Last weekend Adam ‘Bearman’ Griffiths landed a second place finish in the modern division of the Surf Relik in Malibu.
The event, currently in it’s second year, sees the world’s best longboarders assemble for an unparalleled showcase of contemporary and traditional longboarding.
Earlier today I popped down to Bearman’s surf school to find out more about the event. Upon my arrival I found him trying to explain to some customers unwilling to pay the extra for a SUP that they wouldn’t be able to stand up and paddle a foamie. Faced with their insistence, Bearman, mild mannered as ever, eventually gave in and they marched off seaward, foamie under one arm, and paddle firmly grasped in the other.
“They probably don’t know you just got second at an international longboard comp do they?” I asked.
“No” he said with a smile. “Back to reality.”
“They’ll definitely lose those paddles.” he added.
“How are you feeling?” I asked. “I’m a bit span out, I got home at like two o’clock this morning and I’m straight back into work.”
“It was a sick trip though, the waves were super fun, we got a really fun swell before the comp started then it was small for the first day but pumping on the second.”
“I had Eduardo Del Perro, in my second round, he’s world number two at the moment, so I was like shit, that’s a pretty tough heat, but luckily I kept busy and got my scores and I think he ended up just sitting there for 30 minutes and only caught one wave.”
“Finals day was a bit bigger, waist to chest high sets, super glassy. It was pretty dreamy really; Malibu, two people out, suns shining, pumping surf”
“The team who are putting on the contests really want to give the competitors a VIP experience. We had sushi put on for the two days by some of the best sushi restaurants in California apparently.”
The goal of the Relic is to bring together the divided worlds of traditional and modern longboarders for a fun and entertaining weekend in the dicipline’s historic heartland.
“The atmosphere was really nice” continues Bearman.
“All those traditional guys are full characters.”

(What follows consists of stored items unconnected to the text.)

(** * A shallow embedding of the WhatsApp flow engine

    The development follows the TypeScript sources of the repository:
    - [src/index.ts]              webhook verification handler      ([Webhook])
                                  manual trigger route               ([Routes])
    - [src/lib/meta.ts]           broadcast reconciliation, contact
                                  resolution, outbound sender, flow
                                  matching, webhook and manual
                                  trigger intake                     ([Meta])
    - [src/lib/flow-schema.ts]    flow-definition sanitizer          ([FlowSchema])
    - [src/lib/flow-executor.ts]  template interpolation, condition
                                  evaluation, history, main loop     ([Executor])
                                  Meta flow columns of the service   ([FlowService])

    JavaScript values are modelled by the type [JS.value]; objects are finite
    maps from property names to values (stdpp's [gmap]), arrays are lists.
    Strings are sequences of code units in the range 0..255.  Numbers are
    integers, [NaN] or an infinity: a number with a fraction is outside the
    model.  [JS.prop] reads own properties; where a claim depends on what the
    prototypes of the runtime supply or on a conversion that throws, the
    development says so ([Executor.read_key], [Executor.ToString]). *)

From stdpp Require Import gmap strings list fin_maps pretty.
From Stdlib Require Import ZArith Ascii.

Set Warnings "-register-all".
Local Open Scope Z_scope.

(* ===================================================================== *)
(** * JavaScript values and the string primitives used by the sources    *)
(* ===================================================================== *)

Module JS.

Inductive num :=
| NFin (z : Z)
| NNaN
| NInf (negative : bool).

Inductive value :=
| VUndef
| VNull
| VBool (b : bool)
| VNum (n : num)
| VStr (s : string)
| VArray (l : list value) (props : gmap string value)
| VObj (m : gmap string value).

(** An array without named properties, as array literals and [JSON.parse]
    build them. *)
Abbreviation VArr l := (VArray l ∅).

Global Instance num_eq_dec : EqDecision num.
Proof. solve_decision. Defined.

Definition isFinite (n : num) : bool :=
  match n with NFin _ => true | _ => false end.

(** [v === undefined || v === null], the test behind [??] and [== null]. *)
Definition nullish (v : value) : bool :=
  match v with VUndef | VNull => true | _ => false end.

Definition is_undefined (v : value) : bool :=
  match v with VUndef => true | _ => false end.

(** [a ?? b] *)
Definition coalesce (a b : value) : value := if nullish a then b else a.

(** ToBoolean *)
Definition truthy (v : value) : bool :=
  match v with
  | VUndef | VNull => false
  | VBool b => b
  | VNum (NFin z) => negb (z =? 0)
  | VNum NNaN => false
  | VNum (NInf _) => true
  | VStr s => negb (bool_decide (s = ""))
  | VArray _ _ | VObj _ => true
  end.

Definition isString (v : value) : bool :=
  match v with VStr _ => true | _ => false end.

Definition isArray (v : value) : bool :=
  match v with VArray _ _ => true | _ => false end.

(** [typeof v === "object" && v !== null && !Array.isArray(v)] *)
Definition isPlainObject (v : value) : bool :=
  match v with VObj _ => true | _ => false end.

(** [typeof v === "object" || typeof v === "function"], for non-null [v]. *)
Definition isObjectLike (v : value) : bool :=
  match v with VArray _ _ | VObj _ => true | _ => false end.

(** ** Characters and strings *)

Definition is_digit (c : ascii) : bool :=
  let n := N_of_ascii c in ((48 <=? n) && (n <=? 57))%N.

(** The class [\w] of JavaScript regular expressions: [A-Za-z0-9_]. *)
Definition is_word (c : ascii) : bool :=
  let n := N_of_ascii c in
  (((48 <=? n) && (n <=? 57)) || ((65 <=? n) && (n <=? 90)) ||
   ((97 <=? n) && (n <=? 122)) || (n =? 95))%N.

(** The class [\s] (and the characters removed by [trim]) below U+0100:
    tab, line feed, vertical tab, form feed, carriage return, space and
    the no-break space. *)
Definition is_space (c : ascii) : bool :=
  let n := N_of_ascii c in
  (((9 <=? n) && (n <=? 13)) || (n =? 32) || (n =? 160))%N.

Definition chars (s : string) : list ascii := String.list_ascii_of_string s.
Definition str (l : list ascii) : string := String.string_of_list_ascii l.

Lemma str_chars s : str (chars s) = s.
Proof. apply String.string_of_list_ascii_of_string. Qed.

Lemma chars_str l : chars (str l) = l.
Proof. apply String.list_ascii_of_string_of_list_ascii. Qed.

Lemma chars_app s t : chars (s +:+ t) = chars s ++ chars t.
Proof. induction s as [|c s IH]; simpl; [done|]. by rewrite <- IH. Qed.

Lemma str_app l k : str (l ++ k) = str l +:+ str k.
Proof. induction l as [|c l IH]; simpl; [done|]. by rewrite IH. Qed.

Fixpoint drop_while {A} (p : A → bool) (l : list A) : list A :=
  match l with
  | [] => []
  | x :: l' => if p x then drop_while p l' else l
  end.

Fixpoint take_while {A} (p : A → bool) (l : list A) : list A :=
  match l with
  | [] => []
  | x :: l' => if p x then x :: take_while p l' else []
  end.

Lemma take_drop_while {A} (p : A → bool) l :
  take_while p l ++ drop_while p l = l.
Proof. induction l as [|x l IH]; simpl; [done|]. destruct (p x); simpl; by rewrite ?IH. Qed.

(** [String.prototype.trim] *)
Definition trim_chars (l : list ascii) : list ascii :=
  reverse (drop_while is_space (reverse (drop_while is_space l))).

Definition trim (s : string) : string := str (trim_chars (chars s)).

(** [s.replace(/[^0-9]/g, "")] *)
Definition digits_only (s : string) : string := str (filter is_digit (chars s)).

(** [l] starts with the characters [p]. *)
Fixpoint starts_with (p l : list ascii) : bool :=
  match p, l with
  | [], _ => true
  | _ :: _, [] => false
  | a :: p', b :: l' => bool_decide (a = b) && starts_with p' l'
  end.

Lemma starts_with_app p l : starts_with p (p ++ l) = true.
Proof. induction p as [|a p IH]; simpl; [done|]. by rewrite bool_decide_eq_true_2, IH. Qed.

Lemma starts_with_spec p l : starts_with p l = true → ∃ r, l = p ++ r.
Proof.
  revert l. induction p as [|a p IH]; intros l H; simpl in *.
  - by exists l.
  - destruct l as [|b l]; [done|].
    apply andb_prop in H as [Hab Hl]. apply bool_decide_eq_true_1 in Hab as ->.
    destruct (IH _ Hl) as [r ->]. by exists r.
Qed.

(** [s.includes(p)] *)
Fixpoint includes_chars (p l : list ascii) : bool :=
  starts_with p l ||
  match l with
  | [] => false
  | _ :: l' => includes_chars p l'
  end.

Definition includes (s p : string) : bool := includes_chars (chars p) (chars s).

(** Number to string, as [String(n)] prints integers. *)
Definition num_to_string (n : num) : string :=
  match n with
  | NFin z => pretty z
  | NNaN => "NaN"
  | NInf false => "Infinity"
  | NInf true => "-Infinity"
  end.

The new tour was first announced last year after growing disillusionment in the community with the WSL World Longboarding Tour.
‘Who are the organisers?’ I asked.
“It’s run by Untitled Arts, an art company who are interested in longboarding and want to see it grow, they want to combine artists and interesting people at the contest. They had a load of street artists there and the lady who runs it, called Brigitte, is a famous artist, so she sells off a couple of her pieces to help fund the event.”
‘Good prize money?’ I pry.
“Yea, I won 3500 dollars, so it paid for the trip and hopefully I can take the missus and baby over there for the final one in September now”
Bearman pauses to serve another customer. ‘So what’s your secret to all these good results recently,’ I ask. ‘Is it working all the time and not getting much sleep… or?’
“I think just enjoying it, I’ve got no pressure on me anymore, I’m going to the contests because I actually want to do it. And I really enjoy it, where as a few years ago It felt like it was a bit of an effort, but something sort of clicked for me. And I think maybe because I have to work more I enjoy and appreciate going surfing more.”
“Also, because I’ve been in China and Taiwan competing on the World Tour for five or six years on lefts, where the waves didn’t really suit my surfing, where as I think the right in Papua New Guinea, the left and right peak in Taiwan, and then obviously Malibu suit my surfing much better. To be honest with Malibu, it’s hard not to surf it well”
“I guess Malibu suits pretty much every longboarder’s surfing though,” I reply. “So it must be a real vindication to do so well out there on such a quality playing field.”
“Yea man, it’s nice to get the confidence and beat Harley [Ingleby] (2X Longboard World Champ) twice in one day”
Bearman has a little break now before Boardmasters, where he’s looking forward to competing on home turf. Then he’s off back over stateside in September for the next Surf Relik, which will take place at Trestles, before heading to Papua New Guinea and Taiwan for the two Longboard World Tour events, where a world champ will be crowned.